Levaram mais alguns minutos, até o convencerem.
Somente quando estavam os três dentro do carro e Jader dirigia em direção à ONG, foi que Mariana se permitiu ficar um pouco mais sossegada.
🍷
No apartamento, a poucas quadras de distância do prédio da empresa de publicidade, Vicente andava de um lado para o outro na sala enorme e de poucos móveis. Estava furioso.
Olhou o relógio. Faltavam poucos minutos para as oito horas da noite e nada. Mariana não havia aparecido.
Chutou com raiva acentuada uma caixa vazia de um eletrodoméstico qualquer, para longe.
"Ah, Mariana! Você não devia me subestimar tanto assim."
Seus pensamentos furiosos tornavam-se cada vez mais descontrolados, enquanto ele saía do apartamento, descia pelo elevador e até ao entrar em seu carro, dando partida até o endereço que havia descoberto.
Dirigiu centrado e, pegando seu telefone, contatou um dos seus homens de confiança.
-Está livre, não é?- Ouviu por um segundo- Pois bem, fique de olho no telefone. Posso te ligar a qualquer momento para que você cuide de um certo problema para mim.
Com isso, desligou o telefone, percebendo que se aproximava da casinha onde Mariana havia morado antes das gêmeas entrarem em sua vida.
-Que lugarzinho mais vagabundo...- Disse, crispando os lábios, enquanto saía do carro.
Vicente Montenegro sabia que deveria ser o tipo de homem que mandava fazer e não o que fazia.
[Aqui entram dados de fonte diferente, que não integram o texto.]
Lemma current_task l r x c cpu s :
  sched_inv l r x s → cpus s !! c = Some cpu → ∃ t, k_tasks s !! c_current cpu = Some t ∧ c_current cpu ≠ 0.
Proof.
  intros I Hc. destruct (cpu_tasks _ _ _ _ _ _ _ I Hc (or_intror eq_refl)) as [t Ht]. exists t. split; [done|].
  intros E. rewrite E, (si_null _ _ _ _ I) in Ht. done.
Qed.

Lemma wp_task_current c cpu s (Q : Z → sched → Prop) :
  cpus s !! c = Some cpu → Q (c_current cpu) s → wp (task_current c) Q s.
Proof. intros Hc HQ. unfold task_current. wp_steps. apply (wp_this_cpu c cpu); [done|]. by wp_steps. Qed.

(** Start of an operation of the current task of CPU [c]. *)
Ltac enter_task I Hc t Ht :=
  destruct (current_task _ _ _ _ _ _ I Hc) as (t & Ht & Hp0);
  wp_steps; eapply wp_task_current; [exact Hc|];
  lazymatch type of Hp0 with ?p ≠ 0 => destruct (Z.eqb_spec p 0); [done|] end.

Lemma task_yield_wp l r runs blocks c cpu s :
  sched_inv l r 0 s → mem_inv runs blocks s → cpus s !! c = Some cpu →
  wp (task_yield c) (λ _ s', op_ok runs blocks s s') s.
Proof.
  intros I IM Hc. unfold task_yield. enter_task I Hc t Ht.
  eapply give_up_wp; [done..|by left|done|]. intros l' r' s' t' I' IM' _. wp_steps. by eapply op_ok_refl.
Qed.

Lemma task_sleep_ms_wp l r runs blocks c cpu ms s :
  sched_inv l r 0 s → mem_inv runs blocks s → cpus s !! c = Some cpu →
  wp (task_sleep_ms c ms) (λ _ s', op_ok runs blocks s s') s.
Proof.
  intros I IM Hc. unfold task_sleep_ms. enter_task I Hc t Ht. wp_steps.
  eapply wp_task_upd; [exact Ht|].
  destruct (touch_ok l r runs blocks (c_current cpu) t (set_wake_tick (u64 (g_tick_count s + ms_to_ticks ms)) t) s)
    as (I1 & IM1 & G1 & L1); [done..|].
  eapply wp_mono; [eapply give_up_wp; [exact I1|exact IM1|exact Hc|apply lookup_insert_eq|by right|done|]|].
  - intros l' r' s' t' I' IM' _. wp_steps. by eapply op_ok_refl.
  - intros [] s' Hok. by eapply op_ok_trans.
Qed.

Lemma task_block_wp l r runs blocks c cpu ms s :
  sched_inv l r 0 s → mem_inv runs blocks s → cpus s !! c = Some cpu →
  wp (task_block c ms) (λ _ s', op_ok runs blocks s s') s.
Proof.
  intros I IM Hc. unfold task_block. enter_task I Hc t Ht. cbv zeta. wp_steps.
  eapply wp_task_upd; [exact Ht|]. wp_steps. eapply wp_task_upd; [apply lookup_insert_eq|].
  cbn [k_tasks set_tasks]. rewrite insert_insert_eq, set_tasks_twice.
  match goal with |- context [<[_ := ?t']> (k_tasks s)] =>
    destruct (touch_ok l r runs blocks (c_current cpu) t t' s) as (I1 & IM1 & G1 & L1); [done..|] end.
  eapply wp_mono; [eapply give_up_wp; [exact I1|exact IM1|exact Hc|apply lookup_insert_eq|by right|done|]|].
  - intros l' r' s' t' I' IM' Ht'. eapply wp_task_upd; [exact Ht'|].
    destruct (touch_ok l' r' runs blocks (c_current cpu) t' (set_waiting false t') s') as (I2 & IM2 & G2 & L2); [done..|].
    split_and!; [split; eauto|done|done].
  - intros [] s' Hok. by eapply op_ok_trans.
Qed.

Lemma sched_inv_cpu l r x c cpu cpu' s :
  sched_inv l r x s → cpus s !! c = Some cpu → c_current cpu' = c_current cpu → c_idle cpu' = c_idle cpu →
  sched_inv l r x (set_cpus (<[c := cpu']> (cpus s)) s).
Proof.
  intros [I1 I2 I3 I4 I5 I6 I7 I8 I9 I10 I11] Hc E1 E2.
  assert (L : ∀ i ci, <[c := cpu']> (cpus s) !! i = Some ci →
    ∃ ci', cpus s !! i = Some ci' ∧ c_current ci = c_current ci' ∧ c_idle ci = c_idle ci').
  { intros i ci Hi. destruct (decide (i = c)) as [->|].
    - rewrite list_lookup_insert_eq in Hi by (by eapply lookup_lt_Some). simplify_eq. eauto.
    - rewrite list_lookup_insert_ne in Hi by done. eauto. }
  assert (L' : ∀ i ci, cpus s !! i = Some ci → ∃ ci', <[c := cpu']> (cpus s) !! i = Some ci' ∧ c_current ci' = c_current ci).
  { intros i ci Hi. destruct (decide (i = c)) as [->|].
    - exists cpu'. rewrite list_lookup_insert_eq by (by eapply lookup_lt_Some). split; [done|congruence].
    - exists ci. by rewrite list_lookup_insert_ne. }
  constructor; cbn [k_tasks task_list task_run_queue cpus set_cpus]; try done.
  - intros i ci (ci' & Hi & -> & ->)%L. eauto.
  - intros i j ci cj (ci' & Hi & _ & ->)%L (cj' & Hj & _ & ->)%L. eauto.
  - intros i j ci cj (ci' & Hi & -> & _)%L (cj' & Hj & -> & _)%L. eauto.
  - intros i ci (ci' & Hi & -> & _)%L. eauto.
  - intros p t Hp Hr. destruct (I10 p t Hp Hr) as [(? & i & ci & Hi & ?)|?]; [left|by right].
    destruct (L' i ci Hi) as (ci' & ? & ?). split; [done|]. exists i, ci'. split; [done|congruence].
  - intros i ci t (ci' & Hi & -> & ->)%L. eauto.
Qed.

Lemma keeps_gone_cpu c cpu cpu' s :
  cpus s !! c = Some cpu → c_current cpu' = c_current cpu → keeps_gone s (set_cpus (<[c := cpu']> (cpus s)) s).
Proof.
  intros Hc E p [Hd Hp]. split; [done|]. intros i ci. cbn [cpus set_cpus]. destruct (decide (i = c)) as [->|].
  - rewrite list_lookup_insert_eq by (by eapply lookup_lt_Some). intros [= <-]. rewrite E. eauto.
  - rewrite list_lookup_insert_ne by done. eauto.
Qed.

(** A state an operation on CPU [c] may be in before it schedules: reached from [s0]
    with the ring [r] and the CPU still on its task. *)
Definition midway (l r : list Z) (runs blocks : list (Z * Z)) (c : nat) (s0 s : sched) : Prop :=
  sched_inv l r 0 s ∧ mem_inv runs blocks s ∧ keeps_gone s0 s ∧ length (cpus s) = length (cpus s0) ∧ is_Some (cpus s !! c).

Lemma midway_refl l r runs blocks c s :
  sched_inv l r 0 s → mem_inv runs blocks s → is_Some (cpus s !! c) → midway l r runs blocks c s s.
Proof. intros. split_and!; try done. by intros ?. Qed.

Lemma midway_task l r runs blocks c s0 s p t t' :
  midway l r runs blocks c s0 s → k_tasks s !! p = Some t → same_sched t t' → owns t' = owns t →
  midway l r runs blocks c s0 (set_tasks (<[p := t']> (k_tasks s)) s).
Proof.
  intros (I & IM & G & L & Hc) Hp Es Eo. destruct (touch_ok l r runs blocks p t t' s) as (? & ? & G2 & ?); [done..|].
  split_and!; [done|done|by eapply keeps_gone_trans|congruence|done].
Qed.

Lemma midway_cpu l r runs blocks c s0 s cpu cpu' :
  midway l r runs blocks c s0 s → cpus s !! c = Some cpu → c_current cpu' = c_current cpu → c_idle cpu' = c_idle cpu →
  midway l r runs blocks c s0 (set_cpus (<[c := cpu']> (cpus s)) s).
Proof.
  intros (I & IM & G & L & _) Hc E1 E2. split_and!.
  - by eapply sched_inv_cpu.
  - exact IM.
  - eapply keeps_gone_trans; [done|]. by eapply keeps_gone_cpu.
  - cbn [cpus set_cpus]. by rewrite length_insert.
  - cbn [cpus set_cpus]. rewrite list_lookup_insert_eq by (by eapply lookup_lt_Some). done.
Qed.

Lemma midway_ok l r runs blocks c s0 s : midway l r runs blocks c s0 s → op_ok runs blocks s0 s.
Proof. intros (I & IM & G & L & _). split_and!; [split; eauto|done|done]. Qed.

Lemma task_scheduler_tick_wp l r runs blocks c cpu s :
  sched_inv l r 0 s → mem_inv runs blocks s → cpus s !! c = Some cpu →
  wp (task_scheduler_tick c) (λ _ s', op_ok runs blocks s s') s.
Proof.
  intros I IM Hc. unfold task_scheduler_tick. wp_steps. eapply wp_cpu_upd; [exact Hc|].
  assert (W : midway l r runs blocks c s (set_cpus (<[c := set_ticks (u64 (c_ticks cpu + 1)) cpu]> (cpus s)) s))
    by (eapply midway_cpu; [by apply midway_refl|done..]).
  set (s1 := set_cpus _ s) in *. clearbody s1. pose proof W as (_ & _ & _ & _ & [cpu1 Hc1]).
  wp_steps. apply (wp_this_cpu c cpu1); [done|]. wp_steps. eapply (wp_mono _ (λ _ s', midway l r runs blocks c s s')).
  { destruct (negb (c_current cpu1 =? c_idle cpu1)); [|by wp_steps]. wp_steps.
    eapply wp_cpu_upd; [exact Hc1|]. pose proof W as (I1 & _). destruct (current_task _ _ _ _ _ _ I1 Hc1) as (t & Ht & _).
    eapply wp_task_upd; [exact Ht|]. eapply (midway_task _ _ _ _ _ _ _ _ t); [by eapply midway_cpu|done..]. }
  clear s1 W Hc1 cpu1 Hc cpu. intros [] s1 W. apply wp_bind. eapply (wp_mono _ (λ _ s', midway l r runs blocks c s s')).
  { destruct (cpu_is_bsp c); [|by wp_steps]. wp_steps. destruct W as (I1 & IM1 & G1 & L1 & Hc1).
    assert (I2 : sched_inv l r 0 (set_tick_count (u64 (g_tick_count s1 + 1)) s1)) by by destruct I1.
    eapply wake_sleepers_wp; [exact (si_ring _ _ _ _ I2)|].
    match goal with |- context [wakes ?now] =>
      destruct (wake_ok l r runs blocks (wakes now) (set_tick_count (u64 (g_tick_count s1 + 1)) s1))
        as (I3 & IM3 & G3); [done|done|by apply wakes_sleeping|] end.
    split_and!; [done|done| |done|done]. intros p Hp. apply G3, G1, Hp. }
  clear s1 W. intros [] s1 W. pose proof W as (I1 & IM1 & G1 & L1 & [cpu1 Hc1]).
  enter_task I1 Hc1 t Ht. wp_steps. apply (wp_task _ t); [done|]. destruct (t_in_kcall t).
  - eapply wp_task_upd; [exact Ht|]. apply (midway_ok l r runs blocks c). by eapply midway_task.
  - eapply wp_mono; [eapply give_up_wp; [exact I1|exact IM1|exact Hc1|exact Ht|by left|done|]|].
    + intros l' r' s' t' I' IM' _. wp_steps. by eapply op_ok_refl.
    + intros [] s' Hok. by eapply op_ok_trans.
Qed.

Lemma task_wake_waiters_ok l r runs blocks s :
  sched_inv l r 0 s → mem_inv runs blocks s → wp task_wake_waiters (λ _ s', op_ok runs blocks s s') s.
Proof.
  intros I IM. eapply task_wake_waiters_wp; [exact (si_ring _ _ _ _ I)|].
  destruct (wake_ok l r runs blocks is_waiter s) as (I3 & IM3 & G3); [done|done|by apply is_waiter_sleeping|].
  split_and!; [split; eauto|done|done].
Qed.

(** The argument list of a task given back. *)
Lemma task_args_free_wp runs blocks p t s (Q : unit → sched → Prop) :
  mem_inv runs blocks s → k_tasks s !! p = Some t → t_args t ≠ 0 →
  (∀ h, let s' := set_k_args (delete (t_args t) (k_args s)) (set_k_mem h s) in
     mem_inv runs blocks (set_tasks (<[p := set_args 0 t]> (k_tasks s)) s') → Q tt s') →
  wp (task_args_free (t_args t)) Q s.
Proof.
  intros [[sz I] A] Hp Ha HQ. unfold task_args_free. destruct (Z.eqb_spec (t_args t) 0); [done|].
  destruct (A p t Hp Ha) as [[a Hta] Huniq]. wp_steps. apply (wp_lift _ _ _ a); [done|]. wp_steps.
  apply on_task_mem_wp. eapply km_kfree_law.
  { eapply (km_perm _ _ _ _ (_ :: _)); [reflexivity| |exact I]. rewrite (arg_blocks_take sz _ (t_args t) a) by done.
    unfold arg_blocks_of. cbn [app]. by rewrite <- Permutation_middle. }
  intros h1 I1 _. wp_steps. apply on_task_mem_wp. cbn [k_mem set_k_mem]. eapply km_kfree_law.
  { eapply (km_perm _ _ _ _ (_ :: _)); [reflexivity| |exact I1]. by rewrite <- Permutation_middle. }
  intros h2 I2 _. wp_steps. apply on_task_mem_wp. cbn [k_mem set_k_mem]. eapply km_kfree_law.
  { eapply (km_perm _ _ _ _ (_ :: _)); [reflexivity| |exact I2]. by rewrite <- Permutation_middle. }
  intros h3 I3 _. wp_steps. cbn [k_args set_k_mem]. apply HQ. split.
  - exists sz. eapply km_perm; [| |exact I3]; cbn [k_tasks k_args set_tasks set_k_args set_k_mem].
    + by rewrite (task_runs_same _ _ t).
    + by rewrite (task_blocks_upd _ _ t).
  - cbn [k_tasks k_args set_tasks set_k_args set_k_mem]. intros q u [[<- <-]|[Hpq Hu]]%lookup_insert_Some Hua; [done|].
    destruct (A q u Hu Hua) as [Hs Hu2]. split.
    + rewrite lookup_delete_ne; [done|]. intros E. apply Hpq. symmetry. eapply Huniq; [exact Hu|congruence].
    + intros q2 u2 [[<- <-]|[_ ?]]%lookup_insert_Some ?; [simpl in *; congruence|eauto].
Qed.

Lemma sched_inv_ext l r x s s' :
  sched_inv l r x s → k_tasks s' = k_tasks s → task_list s' = task_list s → task_run_queue s' = task_run_queue s →
  cpus s' = cpus s → sched_inv l r x s'.
Proof. intros [] E1 E2 E3 E4. constructor; rewrite ?E1, ?E2, ?E3, ?E4; done. Qed.

Lemma keeps_gone_ext s s' : k_tasks s' = k_tasks s → cpus s' = cpus s → keeps_gone s s'.
Proof. intros E1 E2 p. unfold gone. by rewrite E1, E2. Qed.

(** The task a CPU runs is not gone, whatever is done to it. *)
Lemma keeps_gone_current c cpu t' s :
  cpus s !! c = Some cpu → keeps_gone s (set_tasks (<[c_current cpu := t']> (k_tasks s)) s).
Proof.
  intros Hc p [(t & Ht & Hd) Hp]. split; [|done]. exists t. cbn [k_tasks set_tasks].
  by rewrite lookup_insert_ne by by apply Hp in Hc.
Qed.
Ele, contudo, não conseguia agir assim. Precisava estar muito ocupado para não fazer ele mesmo justiça com as próprias mãos. E ele adorava. Adorava ver o medo ou o pavor no rosto das pessoas. Dava à ele uma sensação deliciosa de poder e controle, que certamente não sentiria se mandasse os seus homens fazerem tudo por ele. À eles, dava apenas a missão de se livrarem do problema, depois que este já não fosse mais um problema vivo.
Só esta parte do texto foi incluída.